Когда в баскетбол носились, я держался, когда в футбол гоняли — тоже, но когда бороться на матах начали — сорвался. Кинулся в самую гущу борьбы.
Я стал бороться с Каплей (в миру Капельников), который тогда уже, в седьмом классе, весил 120 килограмм. Он казался огромным кульком с водой. Когда я схватился с Каплей, рассчитывал исключительно на ловкость, чтобы вызвать его движение на себя, а когда он попрет — сделать подсечку. В принципе, это удалось. Только, правда, когда Капля «попер», я прочувствовал каждое кило из его 120-ти. В ту секунду, когда я подумал, что внутри меня стали лопаться жизненно важные органы, я выскользнул из- под его туши и Капля с землетрясным грохотом, вызвавшим восторг публики, шмякнулся на мат. На этот звук кроме стекол отозвались стены.
Только после принятия поздравлений с победой я обратил внимание на свой костюмчик. Вид у него был такой, как будто он двадцать лет крутился без воды в стиральной машине. С горсткой камней. Мало того — не хватало двух пуговиц. Я сразу застыдился. А как же мамин труд? Даже сорок пять минут его плоды не продержались. Победа над Каплей, конечно, льстила, но настроение таяло, как мороженое.
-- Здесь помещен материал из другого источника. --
(* ===== verification/GatewayMain.v ===== *)
(** * fintech-gateway-go/cmd/gateway: the gateway as it is started

[main] puts the pools, the limiter, the cache, the verifier and the two routes
together; the theorems follow the started gateway through any sequence of requests
and health ticks.  The hosts of the backends, HMAC-SHA256 and [encoding/json] are
parameters, as in [Auth]; what else a request meets (replies, clocks, random
numbers) is its environment. *)

From Stdlib Require Import ZArith Lia Ascii.
From stdpp Require Import base gmap strings list.
From S2P Require Import Prelude GoStrings Breaker TTLCache LoadBalancer Gateway RateLimit Auth.

Open Scope string_scope.
Open Scope list_scope.
Open Scope Z_scope.

(* [base] fintech-gateway-go/cmd/gateway *)

Definition payments_route : Route := mkRoute "/api/payments" false true.
Definition rates_route : Route := mkRoute "/api/rates" true false.
Definition demo_secret : string := "demo-signing-secret-do-not-use-in-prod".

(* [go] main.go:48-54 main *)
Definition payments_pool (host1 host2 : string) : result lb_error Pool :=
  NewPool LeastConnections [NewBackend "payments-1" host1 1; NewBackend "payments-2" host2 1] [].

(* [go] main.go:55-60 main *)
Definition rates_pool (host : string) : result lb_error Pool := NewPool RoundRobin [NewBackend "rates-1" host 1] [].

(** The gateway and the verifier's secret, or the first error, which ends the
process. *)
(* [go] main.go:40-92 main *)
Definition gateway_main (host1 host2 host3 : string) : result string (Gateway Limiter * string) :=
  match payments_pool host1 host2 with
  | Err _ => Err "payments pool"
  | Ok payments =>
      match rates_pool host3 with
      | Err _ => Err "rates pool"
      | Ok rates =>
          let limiter := newWithClock 500 1 50 in
          let rateCache := newCache 1000 (30 * second) in
          match newVerifier demo_secret with
          | Err _ => Err "verifier"
          | Ok secret =>
              match New DefaultConfig true true [(payments_route, payments); (rates_route, rates)] with
              | Err e => Err e
              | Ok routes => Ok (mkGateway routes rateCache (Some limiter) 0, secret)
              end
          end
      end
  end.

(* [go] main.go:94-97 main *)
Definition gateway_addr (port : string) : string := if negb (String.eqb port "") then ":" +:+ port else ":8080".

(** The demonstration's probe calls every backend healthy. *)
(* [go] main.go:62-67 main *)
Definition gateway_tick (g : Gateway Limiter) : Gateway Limiter :=
  mkGateway ((fun cr => mkCompiled (cr_route cr) (health_tick (fun _ => true) (cr_pool cr)) (cr_breakers cr)) <$> g_routes g)
    (g_cache g) (g_limiter g) (g_live g).

Section process.
Context (mac : string → string → string) (json_header : string → option string)
  (json_claims : string → option (gmap string value)).

(** What happens to the process: a request at a time in its environment, a health
tick, and a sweep of the limiter. *)
Inductive happening : Type :=
| HRequest (now : Z) (base : Env unit unit) (r : Request)
| HTick
| HSweep (now : Z) (shard : nat).

(** The environment of a request, with the settings of [main]. *)
(* [go] main.go:84-88 main *)
Definition main_env (secret : string) (now : Z) (base : Env unit unit) : Env Limiter JwtClaims :=
  with_auth mac json_header json_claims secret now
    (mkEnv unit unit DefaultConfig DefaultWAFConfig (e_patterns base) (e_verify base) (e_limit base) (e_clientKey base)
       (e_proxy base) (e_clock base) (e_rnd base) (e_now base) (e_now2 base)).

Definition gateway_step (secret : string) (g : Gateway Limiter) (h : happening) : Gateway Limiter :=
  match h with
  | HRequest now base r => (Handler (main_env secret now base) r g).1
  | HTick => gateway_tick g
  | HSweep now i => mkGateway (g_routes g) (g_cache g) (sweep_shard now i <$> g_limiter g) (g_live g)
  end.

Definition gateway_run (secret : string) (g : Gateway Limiter) (hs : list happening) : Gateway Limiter :=
  foldl (gateway_step secret) g hs.

(** ** Lemmas *)

(** No request changes what the routes are. *)
Lemma fetch_loop_route cfg proxy clock rnd key k a cr live e :
  cr_route (fetch_loop cfg proxy clock rnd key k a cr live e).1.1.1 = cr_route cr.
Proof.
  revert a cr live e. induction k as [|k IH]; intros a cr live e; [done|]. cbn [fetch_loop].
  destruct (Pick rnd key (cr_pool cr)) as [p [j|[]]]; try done. destruct (backends p !! j) as [b|]; [|done].
  destruct (cr_breakers cr !! ID b) as [br|]; [|done]. destruct (Breaker.Allow cfg (clock a) br) as [br1 []]; simpl.
  - destruct (_ <? 500); [done|]. destruct (a <? _)%nat; [|done].
    destruct (rec_release _ _) as [r2 l2]. match goal with |- context [fetch_loop ?a1 ?a2 ?a3 ?a4 ?a5 ?a6 ?a7 ?a8 ?a9 ?a10] =>
      specialize (IH a7 a8 a9 a10); destruct (fetch_loop a1 a2 a3 a4 a5 a6 a7 a8 a9 a10) as [[[cr' lv] out] n] end.
    exact IH.
  - by rewrite IH.
Qed.

Lemma route_handler_route {L C} (env : Env L C) r cr cache live :
  cr_route (route_handler env r cr cache live).1.1.1 = cr_route cr.
Proof.
  assert (∀ key, cr_route (run_fetch env key cr live).1.1.1 = cr_route cr) as Hf by (intros; apply fetch_loop_route).
  unfold route_handler. destruct (_ && _).
  - unfold serveCacheable. destruct (Cache_Get _ _ _) as [c1 [resp|]]; [done|]. unfold load_response.
    specialize (Hf (e_clientKey env r)). destruct (run_fetch env _ cr live) as [[[cr' lv] [rec|err|]] n]; simpl in Hf; [| |done].
    + destruct (rec_release rec lv) as [? lv']. destruct (Cache_op _ _) as [c2 [[?| |[?|?] []]|]]; done.
    + destruct (Cache_op _ _) as [c2 [[?| |[?|?] []]|]]; done.
  - unfold proxyDirect. specialize (Hf (e_clientKey env r)).
    destruct (run_fetch env _ cr live) as [[[cr' lv] [rec|err|]] n]; simpl in Hf; try done.
    by destruct (rec_release rec lv).
Qed.

Lemma Handler_routes {L C} (env : Env L C) r g :
  cr_route <$> g_routes (Handler env r g).1 = cr_route <$> g_routes g.
Proof.
  unfold Handler. destruct (waf_check _ _ r); [done|]. unfold serveHTTP.
  destruct (matchRoute (q_path r) (g_routes g)) as [i|]; [|done].
  destruct (match g_limiter g with Some l => _ | None => _ end) as [lim ok]. destruct (negb ok); [done|].
  destruct (g_routes g !! i) as [cr|] eqn:Hi; [|done].
  destruct (if RequireAuth (cr_route cr) then _ else _); [done|].
  pose proof (route_handler_route env r cr (g_cache g) (g_live g)) as Hr.
  destruct (route_handler env r cr (g_cache g) (g_live g)) as [[[cr' c'] l'] rep]. simpl in *.
  rewrite list_fmap_insert, Hr. apply list_insert_id. by rewrite list_lookup_fmap, Hi.
Qed.

Lemma gateway_run_routes secret g hs : cr_route <$> g_routes (gateway_run secret g hs) = cr_route <$> g_routes g.
Proof.
  unfold gateway_run. revert g. induction hs as [|h hs IH]; intros g; [done|]. simpl. rewrite IH.
  destruct h; simpl; [apply Handler_routes| |done]. by rewrite <- list_fmap_compose.
Qed.

(** The two routes and their paths. *)
Lemma main_routes (g : Gateway Limiter) path : cr_route <$> g_routes g = [payments_route; rates_route] →
  (String.prefix "/api/payments" path = true →
     matchRoute path (g_routes g) = Some 0%nat ∧ ∃ cr, g_routes g !! 0%nat = Some cr ∧ cr_route cr = payments_route) ∧
  (String.prefix "/api/rates" path = true →
     matchRoute path (g_routes g) = Some 1%nat ∧ ∃ cr, g_routes g !! 1%nat = Some cr ∧ cr_route cr = rates_route).
Proof.
  destruct (g_routes g) as [|c1 [|c2 [|? ?]]]; simpl; try done. intros [= H1 H2]. split; intros Hp; (split; [|eauto]);
    unfold matchRoute; cbn [match_loop]; rewrite H1, H2; cbn [PathPrefix payments_route rates_route].
  - rewrite Hp. by destruct (String.prefix "/api/rates" path).
  - assert (String.prefix "/api/payments" path = false) as ->; [|by rewrite Hp].
    rewrite (prefix_split _ _ Hp). reflexivity.
Qed.

(** What the chain answers: the firewall's refusal, 429, 401 for a missing or refused
token on a protected route, or what the route's handler gives. *)
Lemma Handler_answer (env : Env Limiter JwtClaims) r g i cr :
  matchRoute (q_path r) (g_routes g) = Some i → g_routes g !! i = Some cr →
  let '(g', rep) := Handler env r g in
  ((∃ code msg, rep = http_Error code msg ∧ (waf_check (e_patterns env) (e_waf env) r = Some code ∨ code = 429 ∨
        code = 401 ∧ RequireAuth (cr_route cr) = true)) ∧
     (g_routes g', g_cache g', g_live g') = (g_routes g, g_cache g, g_live g)) ∨
  ((RequireAuth (cr_route cr) = true → ∃ c, auth_check (e_verify env) r = Ok c) ∧
     rep = (route_handler env r cr (g_cache g) (g_live g)).2).
Proof.
  intros Hm Hi. unfold Handler. destruct (waf_check (e_patterns env) (e_waf env) r) as [st|] eqn:Hw.
  { left. split; [|done]. eexists _, _. split; [done|by left]. }
  unfold serveHTTP. rewrite Hm. destruct (match g_limiter g with Some l => _ | None => _ end) as [lim ok].
  destruct (negb ok); [left; split; [|done]; eexists _, _; split; [done|right; by left]|]. rewrite Hi.
  destruct (RequireAuth (cr_route cr)) eqn:Ha.
  - destruct (auth_check (e_verify env) r) as [c|m] eqn:Hc.
    + destruct (route_handler env r cr (g_cache g) (g_live g)) as [[[? ?] ?] rep]. right. split; [eauto|done].
    + left. split; [|done]. eexists _, _. split; [done|right; by right].
  - destruct (route_handler env r cr (g_cache g) (g_live g)) as [[[? ?] ?] rep]. right. split; [done|done].
Qed.

(** ** Properties *)

(** The started gateway protects payments and leaves rates open, after any
requests, health ticks and sweeps: it starts whatever the hosts are; a request
under [/api/payments] without a bearer token that the verifier accepts at that
time gets a refusal of the firewall, of the limiter or a 401 and reaches no
backend, cache or buffer; and a request under [/api/rates] is refused by the
firewall or the limiter only, with or without a token. *)
Theorem Payments_guarded (host1 host2 host3 : string) :
  ∃ g0, gateway_main host1 host2 host3 = Ok (g0, demo_secret) ∧
  ∀ hs now base r,
    let g := gateway_run demo_secret g0 hs in
    let env := main_env demo_secret now base in
    let '(g', rep) := Handler env r g in
    (String.prefix "/api/payments" (q_path r) = true →
     (∀ tok c, q_auth r = "Bearer " +:+ tok → ¬ accepted mac json_header json_claims demo_secret tok now c) →
     (∃ code msg, rep = http_Error code msg ∧
        (waf_check (e_patterns base) DefaultWAFConfig r = Some code ∨ code = 429 ∨ code = 401)) ∧
     (g_routes g', g_cache g', g_live g') = (g_routes g, g_cache g, g_live g)) ∧
    (String.prefix "/api/rates" (q_path r) = true →
     (∃ code msg, rep = http_Error code msg ∧ (waf_check (e_patterns base) DefaultWAFConfig r = Some code ∨ code = 429)) ∨
     (∃ cr, g_routes g !! 1%nat = Some cr ∧ rep = (route_handler env r cr (g_cache g) (g_live g)).2)).
Proof.
  eexists. split; [reflexivity|]. intros hs now base r.
  match goal with |- context [gateway_run _ ?g hs] => set (g0 := g) end. cbv zeta.
  pose proof (gateway_run_routes demo_secret g0 hs) as Hr. change (cr_route <$> g_routes g0) with [payments_route; rates_route] in Hr.
  set (g := gateway_run demo_secret g0 hs) in *. clearbody g. set (env := main_env demo_secret now base).
  destruct (main_routes g (q_path r) Hr) as [Hpay Hrate].
  destruct (Handler env r g) as [g' rep] eqn:EH. split.
  - intros Hp Hno. destruct (Hpay Hp) as (Hm & cr & Hi & Hcr).
    pose proof (Handler_answer env r g _ _ Hm Hi) as Ha. rewrite EH, Hcr in Ha.
    destruct Ha as [[(code & msg & Hrep & Hc) Hsame]|[Hauth _]].
    + split; [|done]. exists code, msg. split; [done|]. destruct Hc as [?|[?|[? _]]]; auto.
    + destruct (Hauth eq_refl) as [c Hc]. apply auth_check_token in Hc as (tok & Htok & Hv). exfalso.
      apply (Hno tok c Htok). apply Verify_accepted. simpl in Hv.
      by destruct (Verify mac json_header json_claims demo_secret tok now); simplify_eq.
  - intros Hp. destruct (Hrate Hp) as (Hm & cr & Hi & Hcr).
    pose proof (Handler_answer env r g _ _ Hm Hi) as Ha. rewrite EH in Ha.
    destruct Ha as [[(code & msg & Hrep & Hc) _]|[_ Hrep]]; [left|right; eauto].
    exists code, msg. split; [done|]. rewrite Hcr in Hc. destruct Hc as [?|[?|[_ ?]]]; [auto|auto|done].
Qed.
End process.

(** A request without a token on the started gateway, and one for a rate. *)
Definition anonymous (path : string) : Request := mkReq "GET" path path [] 2 "".

Example anonymous_payment_refused :
  match gateway_main "h1" "h2" "h3" with
  | Ok (g, secret) => (Handler (main_env toy_mac toy_header toy_claims secret 0 (demo_env true)) (anonymous "/api/payments/1") g).2
  | Err _ => Crash
  end = http_Error 401 "missing bearer token".
Proof. vm_compute. reflexivity. Qed.

Lemma Payments_guarded_witness :
  ∃ g0, gateway_main "h1" "h2" "h3" = Ok (g0, demo_secret) ∧
    ∃ code msg, (Handler (main_env toy_mac toy_header toy_claims demo_secret 0 (demo_env true)) (anonymous "/api/payments/1")
      (gateway_run toy_mac toy_header toy_claims demo_secret g0
         [HRequest 0 (demo_env true) (anonymous "/api/rates/usd-inr"); HTick])).2 = http_Error code msg.
Proof.
  destruct (Payments_guarded toy_mac toy_header toy_claims "h1" "h2" "h3") as (g0 & H0 & H). exists g0. split; [exact H0|].
  specialize (H [HRequest 0 (demo_env true) (anonymous "/api/rates/usd-inr"); HTick] 0 (demo_env true) (anonymous "/api/payments/1")).
  simpl in H. destruct (Handler _ _ _) as [g' rep]. destruct H as [Hp _]. destruct (Hp eq_refl) as [(code & msg & Hr & _) _].
  - intros tok c Htok. discriminate Htok.
  - exists code, msg. exact Hr.
Defined.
В таком размягченно-оплывшем состоянии я долго слонялся по раздевалке, пока нас там не осталось двое: я и Профессор. Чистюля и зубрила. Пролетарские родители из него немилосердно ковали интеллигенотутюжен и вымыт. От всяких динамичных затей, грозящих испортить стрелочки на брючках — он самоустранялся. И отбежав к стенке, всякий раз вытаскивал расческу и делал два-три контрольных зачеса светлых и без того идеально расположенных волосиков.
Профессор усиленно ползал по раздевалке и что-то искал. Я особой сердечности не питал к нему, но так как был в жалостливо-подавленном расположении духа, решил помочь человеку.
— Чего ищешь? — спрашиваю.
— Не могу понять, куда школьная форма подевалась? — сказал он.
— Ну давай вместе посмотрим, — вызвался я.
Стали мы шарить по углам. Но раздевалка не такая огромная, чтобы копаться тут всю жизнь. Вспотев, полез я в карман и вдруг обнаружил там ажурный платочек арктической белизны. Мой платок не мог так паскудно выглядеть. Через минуты три Профессор стал на меня кидать странные «косяки». Прокумекав тему, я тоже несколько снизил темпы поиска. Профессор говорит:
— Слушай, а это не мой костюм на тебе?
— Да? — недоуменно отозвался я. — Знаешь, может быть. Не твой платочек? — сунул я ему под нос белоснежного уродца. При его виде лицо Профессора окислилось.
— Да не расстраивайся, — говорю, стягивая пиджак без двух пуговиц. — Главное — нашелся. И если что, вали на меня, — великодушно закончил я.
Мой благоухающий стиркой костюмец выжидающе висел на крючке.
Я одел свой фрак и мы вместе с Профессором, на котором была пострадавшая в борьбе одежда, вырулили в коридорный туннель.
На его рожу, напоминающую разоренный улей, я смотреть не мог. Конечно, мне его было жалко, но мысль о том, что проведению вместе с моей рассеянностью было угодно разыграть такую забавную комбинацию — изрядно веселила.
В утешение сочувствующим Профессору могу добавить: к шестому уроку по количеству пуговиц и внешнему виду наши костюмы сравнялись.
P.S. Написав этот рассказ, я отправился напечатать его в редакцию. И только там обнаружил, что оставил его дома.